Step 4: Recovery, After remediation, validate that no persistence mechanisms remain: review scheduled tasks (Windows), cron jobs (Linux/macOS), startup items, and shell profile modifications on affected hosts. Re-scan affected systems with EDR tooling post-remediation. Monitor outbound network traffic from previously affected hosts for 30 days for signs of residual C2 activity. Rotate credentials, tokens, and SSH keys stored on or accessible from affected developer machines, CI/CD runners, and build environments, as the RAT may have exfiltrated them during its execution window.
Recovery
NIST 800-61r3 §3.5 — Recovery
NIST IR-4 (Incident Handling)
NIST AC-2 (Account Management)
NIST IA-5 (Authenticator Management)
NIST AU-6 (Audit Record Review, Analysis, and Reporting)

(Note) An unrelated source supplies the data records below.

Definition _create_datasource_element (dataset_schema : DatasetSchema)
    : Py.result ET.Element :=
  let name := ds_name dataset_schema in
  let datasource :=
    ET.set "version" "18.1"
      (ET.set "name" ("federated." +:+ _generate_id)
        (ET.set "caption" name (ET.new "datasource"))) in
  let inner_connection :=
    ET.set "server" ""
      (ET.set "password" ""
        (ET.set "filename" (name +:+ ".csv")
          (ET.set "directory" (output_directory self)
            (ET.set "class" "textscan" (ET.new "connection"))))) in
  let named_connection :=
    ET.append inner_connection
      (ET.set "name" "textscan"
        (ET.set "caption" name (ET.new "named-connection"))) in
  let named_connections :=
    ET.append named_connection (ET.new "named-connections") in
  let relation :=
    ET.set "type" "table"
      (ET.set "table" ("[" +:+ name +:+ ".csv]")
        (ET.set "name" (name +:+ ".csv")
          (ET.set "connection" "textscan" (ET.new "relation")))) in
  let connection :=
    ET.append relation
      (ET.append named_connections
        (ET.set "class" "federated" (ET.new "connection"))) in
  let! records := metadata_records dataset_schema in
  let column_instances := map column_instance (columns dataset_schema) in
  let! calc_instances :=
    match calculated_fields dataset_schema with
    | [] => Py.ret []
    | _ :: _ => Py.for_each calc_column_instance (calculated_fields dataset_schema)
    end in
  Py.ret
    (ET.append (ET.extend (column_instances ++ calc_instances) (ET.new "column-instances"))
      (ET.append (ET.extend records (ET.new "metadata-records"))
        (ET.append connection datasource))).

(** *** Worksheets *)

(** [aggregation and aggregation != "none"] decides whether the column
    carries an [aggregation] attribute. *)
Definition _add_encoding (shelf field_name : string) (datasource : ET.Element)
    (aggregation : option string) : ET.Element :=
  let column :=
    ET.leaf "column"
      ("[" +:+ ET.fmt_get datasource "name" +:+ "].[" +:+ field_name +:+ "]") in
  let column :=
    if (Py.truthy_opt_str aggregation
        && negb (bool_decide (aggregation = Some "none")))%bool
    then ET.set "aggregation" (Py.title (default "" aggregation)) column
    else column in
  ET.append column (ET.new shelf).

(** The dict literal [mapping] of [_get_tableau_mark_type]. *)
Definition mark_type_mapping : list (VisualizationType * string) :=
  [ (BAR, "Bar"); (LINE, "Line"); (AREA, "Area"); (SCATTER, "Circle");
    (PIE, "Pie"); (HEATMAP, "Square"); (TREEMAP, "Square"); (MAP, "Map") ].
(** * rx-player demo: text/binary codec helpers ([demo/full/scripts/lib/bytes.ts])

    A shallow embedding of the six functions of [bytes.ts]
    ([strToLeUtf16], [leUtf16ToStr], [strToUtf8], [stringFromCharCodes],
    [intToHex], [utf8ToStr]) together with the ECMAScript primitives they
    call, and the properties of the specification checked against them.

    Conventions.
    - A JavaScript string is the list of its UTF-16 code units ([list Z],
      each in [0, 65535]); a [Uint8Array] is the list of its elements
      ([list Z], each in [0, 255]).
    - Loop counters and lengths are [nat]; arithmetic that JavaScript performs
      on signed numbers ([pcStrLen - 6]) is done in [Z].
    - A JavaScript number that may be [NaN] (an out-of-range [charCodeAt], the
      numeric value of [undefined], a failed [parseInt]) is an [option Z]
      with [None] for [NaN]; reading an element or a character past the end
      yields [None] for [undefined].
    - A call that may throw returns a [result].
    - Strings and arrays are lists of any length. The limit that a host puts
      on the length of a string is modelled where a function is given the
      length of the string to build, in [intToHex]; the other functions
      build strings in proportion to their input, which the host holds. *)

From Stdlib Require Import ZArith Lia.
From stdpp Require Import base list strings.
From Equations Require Import Equations.

(** ** Values and exceptions *)

Abbreviation jsstring := (list Z) (only parsing).
Abbreviation uint8array := (list Z) (only parsing).

Definition is_code_unit (c : Z) : Prop := (0 <= c < 65536)%Z.
Definition is_byte (b : Z) : Prop := (0 <= b < 256)%Z.
Definition is_string (s : jsstring) : Prop := Forall is_code_unit s.
Definition is_bytes (a : uint8array) : Prop := Forall is_byte a.

Inductive exn := URIError | ReferenceError | TypeError | RangeError.

Inductive result (A : Type) :=
| Ok (a : A)
| Throw (e : exn).
Arguments Ok {A} a.
Arguments Throw {A} e.

#[global] Instance result_ret : MRet result := fun _ a => Ok a.
#[global] Instance result_bind : MBind result := fun _ _ f r =>
  match r with
  | Ok a => f a
  | Throw e => Throw e
  end.
#[global] Instance result_fmap : FMap result := fun _ _ f r =>
  match r with
  | Ok a => Ok (f a)
  | Throw e => Throw e
  end.

(** ** ECMAScript primitives used by [bytes.ts] *)

Module Host.

(** [ToInt32]: the operand conversion of the bitwise operators; [NaN]
    (and so [undefined]) converts to [0]. *)
Definition wrap32 (z : Z) : Z := ((z + 2 ^ 31) mod 2 ^ 32 - 2 ^ 31)%Z.

Definition ToInt32 (v : option Z) : Z :=
  match v with
  | Some z => wrap32 z
  | None => 0%Z
  end.

(** [a & b], [a >> k] and [a << k]. *)
Definition bit_and (a : option Z) (b : Z) : Z := Z.land (ToInt32 a) (wrap32 b).
Definition shift_right (a : option Z) (k : Z) : Z := Z.shiftr (ToInt32 a) k.
Definition shift_left (a : option Z) (k : Z) : Z := wrap32 (Z.shiftl (ToInt32 a) k).

(** [a + b] on numbers: [NaN] is absorbing. *)
Definition add (a b : option Z) : option Z :=
  match a, b with
  | Some x, Some y => Some (x + y)%Z
  | _, _ => None
  end.

(** [String.fromCharCode(v)]: [ToUint16] of the argument, [NaN] giving [0]. *)
Definition fromCharCode (v : option Z) : Z :=
  match v with
  | Some z => (z mod 65536)%Z
  | None => 0%Z
  end.

(** [str.charCodeAt(pos)]: [NaN] when [pos] is out of range. *)
Definition charCodeAt (str : jsstring) (pos : nat) : option Z := str !! pos.

(** [new Uint8Array(n)]: [n] zero bytes. *)
Definition new_Uint8Array (n : nat) : uint8array := replicate n 0%Z.

(** [res[i] = v] on a [Uint8Array]: the value is stored modulo 256, and a
    store past the end is ignored. *)
Definition store (res : uint8array) (i : nat) (v : Z) : uint8array :=
  <[i := (v mod 256)%Z]> res.

(** [args.subarray(b, e)] *)
Definition subarray (args : uint8array) (b e : nat) : uint8array :=
  take (e - b) (drop b args).

(** [s.substring(b, e)]: the arguments are clamped to the length and
    swapped when [b > e]. *)
Definition substring (s : jsstring) (b e : nat) : jsstring :=
  take (Nat.max b e - Nat.min b e) (drop (Nat.min b e) s).

(** [String.fromCharCode.apply(null, codes)]: one code unit per element.
    (The limit that a host puts on the number of arguments of one call is
    not modelled; the callers pass at most 16000 of them.) *)
Definition fromCharCode_apply (codes : list Z) : jsstring :=
  map (fun v => fromCharCode (Some v)) codes.

(** The names of [undefined] and of [NaN], as string conversion gives
    them. *)
Definition str_undefined : jsstring :=
  [117; 110; 100; 101; 102; 105; 110; 101; 100]%Z.

Definition str_NaN : jsstring := [78; 97; 78]%Z.

(** [str += x] where [x] is the result of [s[i]]: a one-character string,
    or [undefined], which is appended as its name. *)
Definition append_index (str : jsstring) (x : option Z) : jsstring :=
  match x with
  | Some c => str ++ [c]
  | None => str ++ str_undefined
  end.

(** *** Characters and hexadecimal digits *)

Definition char_percent : Z := 37.
Definition char_u : Z := 117.
Definition char_0 : Z := 48.

Definition in_range (lo hi c : Z) : bool := ((lo <=? c) && (c <=? hi))%Z.

Definition is_hex_digit (c : Z) : bool :=
  in_range 48 57 c || in_range 65 70 c || in_range 97 102 c.

Definition hex_digit_value (c : Z) : Z :=
  if in_range 48 57 c then (c - 48)%Z
  else if in_range 65 70 c then (c - 55)%Z
  else (c - 87)%Z.

Definition hex_upper (d : Z) : Z := if (d <? 10)%Z then (48 + d)%Z else (55 + d)%Z.
Definition hex_lower (d : Z) : Z := if (d <? 10)%Z then (48 + d)%Z else (87 + d)%Z.

Definition is_alnum (c : Z) : bool :=
  in_range 65 90 c || in_range 97 122 c || in_range 48 57 c.

(** [/[0-9a-fA-F]/.test(x)] where [x] is the result of [s[i]]: the argument
    is converted to a string first, and the name of [undefined] contains
    the hexadecimal digits [d], [e] and [f]. *)
Definition isHexChar_test (x : option Z) : bool :=
  match x with
  | Some c => is_hex_digit c
  | None => true
  end.

(** [/[A-Za-z0-9*_+-./]/.test(x)] where [x] is the result of [s[i]]: inside
    the class, [+-.] is the range from [+] (43) to [.] (46), which holds [,]
    (44) and [-] (45) too; the name of [undefined] is made of letters. *)
Definition nonEscapedChar_class (c : Z) : bool :=
  is_alnum c || (c =? 42)%Z || (c =? 95)%Z || in_range 43 46 c || (c =? 47)%Z.

Definition nonEscapedChar_test (x : option Z) : bool :=
  match x with
  | Some c => nonEscapedChar_class c
  | None => true
  end.

(** [parseInt(s, 16)] for a string [s] that starts with neither white space,
    a sign nor [0x] (every string that [bytes.ts] passes starts with [u] or
    with a hexadecimal digit): the value of the longest prefix of
    hexadecimal digits, [NaN] when that prefix is empty. *)
Fixpoint parseInt16_from (s : jsstring) (acc : option Z) : option Z :=
  match s with
  | c :: rest =>
      if is_hex_digit c
      then parseInt16_from rest (Some (16 * default 0 acc + hex_digit_value c)%Z)
      else acc
  | [] => acc
  end.

Definition parseInt16 (s : jsstring) : option Z := parseInt16_from s None.

(** [num.toString(16)] for an integer [num]: lowercase digits, most
    significant first, no leading zero, a minus sign for a negative number. *)
Equations? hex_digits (n : Z) : jsstring by wf (Z.to_nat n) lt :=
hex_digits n with decide (n < 16)%Z := {
  | left _ => [hex_lower n]
  | right _ => hex_digits (n / 16) ++ [hex_lower (n mod 16)] }.
Proof.
  apply Z2Nat.inj_lt; [apply Z.div_pos; lia | lia | apply Z.div_lt; lia].
Qed.

Definition toString16 (num : Z) : jsstring :=
  if (num <? 0)%Z then 45%Z :: hex_digits (- num) else hex_digits num.

(** [new Array(len)]: an array of [len] holes, a [RangeError] unless [len]
    is an integer in [0, 2^32 - 1]. *)
Definition new_Array (len : Z) : result nat :=
  if decide (0 <= len < 2 ^ 32)%Z then Ok (Z.to_nat len) else Throw RangeError.

(** [holes.join(sep)] for an array of [n] holes: every hole joins as the
    empty string, so the separator comes [n - 1] times. *)
Definition join_holes (n : nat) (sep : jsstring) : jsstring :=
  concat (replicate (n - 1) sep).

(** The longest string that the host builds. The limit depends on the
    engine: it is [2^29 - 24] code units in V8, the engine of Chrome, which
    the configuration of the integration tests launches. *)
Definition max_string_length : Z := (2 ^ 29 - 24)%Z.

(** [holes.join(sep)] and [a + b] on a host whose strings have at most
    [limit] code units: a [RangeError] (invalid string length) when the
    string to build is longer. *)
Definition join_holes_within (limit : Z) (n : nat) (sep : jsstring) : result jsstring :=
  if ((Z.of_nat n - 1) * Z.of_nat (length sep) <=? limit)%Z
  then Ok (join_holes n sep)
  else Throw RangeError.

Definition concat_within (limit : Z) (a b : jsstring) : result jsstring :=
  if (Z.of_nat (length a) + Z.of_nat (length b) <=? limit)%Z
  then Ok (a ++ b)
  else Throw RangeError.

(** *** UTF-16 and UTF-8 *)

Definition is_lead_surrogate (c : Z) : bool := in_range 0xD800 0xDBFF c.
Definition is_trail_surrogate (c : Z) : bool := in_range 0xDC00 0xDFFF c.

(** [UTF16SurrogatePairToCodePoint] and [UTF16EncodeCodePoint]. *)
Definition surrogate_pair_to_code_point (lead trail : Z) : Z :=
  ((lead - 0xD800) * 0x400 + (trail - 0xDC00) + 0x10000)%Z.

Definition utf16_encode (cp : Z) : jsstring :=
  if (cp <? 0x10000)%Z then [cp]
  else [(0xD800 + (cp - 0x10000) / 0x400)%Z; (0xDC00 + (cp - 0x10000) mod 0x400)%Z].

(** The UTF-8 transformation of a code point into one to four octets. *)
Definition utf8_encode (cp : Z) : list Z :=
  if (cp <? 0x80)%Z then [cp]
  else if (cp <? 0x800)%Z then
    [(0xC0 + cp / 64)%Z; (0x80 + cp mod 64)%Z]
  else if (cp <? 0x10000)%Z then
    [(0xE0 + cp / 4096)%Z; (0x80 + cp / 64 mod 64)%Z; (0x80 + cp mod 64)%Z]
  else
    [(0xF0 + cp / 262144)%Z; (0x80 + cp / 4096 mod 64)%Z;
     (0x80 + cp / 64 mod 64)%Z; (0x80 + cp mod 64)%Z].

(** *** [encodeURIComponent] *)

(** The characters that [encodeURIComponent] leaves as they are: letters,
    digits and [- _ . ! ~ * ' ( )]. *)
Definition uriUnreserved (c : Z) : bool :=
  is_alnum c ||
  bool_decide (c ∈ [45; 95; 46; 33; 126; 42; 39; 40; 41]%Z).

Definition percent_upper (octet : Z) : jsstring :=
  [char_percent; hex_upper (octet / 16); hex_upper (octet mod 16)].

(** Modelled from the spec: [encodeURIComponent] is a primitive of the host
    (the abstract operation [Encode] of ECMA-262 with the set
    [uriUnreserved]), absent from the repository. An unreserved code unit
    is copied; any other code point is replaced by the percent escapes of
    its UTF-8 octets; a surrogate that is not part of a pair throws a
    [URIError]. *)
Fixpoint encodeURIComponent (str : jsstring) : result jsstring :=
  match str with
  | [] => Ok []
  | c :: rest =>
      if uriUnreserved c then (fun r => c :: r) <$> encodeURIComponent rest
      else if is_trail_surrogate c then Throw URIError
      else if is_lead_surrogate c then
        match rest with
        | d :: rest' =>
            if is_trail_surrogate d then
              (fun r => flat_map percent_upper
                          (utf8_encode (surrogate_pair_to_code_point c d)) ++ r)
                <$> encodeURIComponent rest'
            else Throw URIError
        | [] => Throw URIError
        end
      else
        (fun r => flat_map percent_upper (utf8_encode c) ++ r)
          <$> encodeURIComponent rest
  end.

CIS 5.3 (Disable Dormant Accounts)
CIS 6.2 (Establish an Access Revoking Process)
Compensating Control
Use the following platform-specific commands to enumerate persistence artifacts on affected hosts before declaring them clean. Windows: schtasks /query /fo LIST /v > scheduled_tasks.txt and reg query HKCU\Software\Microsoft\Windows\CurrentVersion\Run > startup_registry.txt. Linux/macOS: crontab -l -u <each_user> > crontabs.txt; cat /etc/cron.* >> crontabs.txt; cat ~/.bashrc ~/.bash_profile ~/.zshrc ~/.profile > shell_profiles.txt; ls -la /etc/init.d/ /etc/systemd/system/ ~/.config/autostart/. For credential rotation prioritization, enumerate secrets accessible from affected CI/CD runners using: grep -r 'AWS_SECRET\|GITHUB_TOKEN\|NPM_TOKEN\|SSH_PRIVATE\|API_KEY' ~/.bashrc ~/.profile ~/.zshrc /etc/environment .env* ci.yml .github/workflows/ — rotate all discovered secrets immediately in their respective platforms (AWS IAM, GitHub, npm registry). For 30-day network monitoring without a SIEM, configure a lightweight Zeek or Suricata instance on a network tap or span port and write a custom rule alerting on outbound connections from previously affected host IPs to non-approved external destinations.
Preserve Evidence
Before declaring recovery complete, document: (1) Results of scheduled task and cron job enumeration commands above as a timestamped baseline proving no RAT-installed persistence entries remain. (2) Shell profile file checksums (sha256sum ~/.bashrc ~/.bash_profile ~/.zshrc) compared against a known-good baseline or git-tracked dotfile repo — the RAT may have appended a reverse shell or beacon invocation to these files. (3) SSH authorized_keys file contents (~/.ssh/authorized_keys on all affected hosts) — a cross-platform RAT with SSH key access would add an attacker-controlled public key for persistent access. (4) npm token and registry authentication state from ~/.npmrc and CI/CD environment variable stores — exfiltrated npm publish tokens would allow the attacker to repeat the supply chain compromise against your own published packages.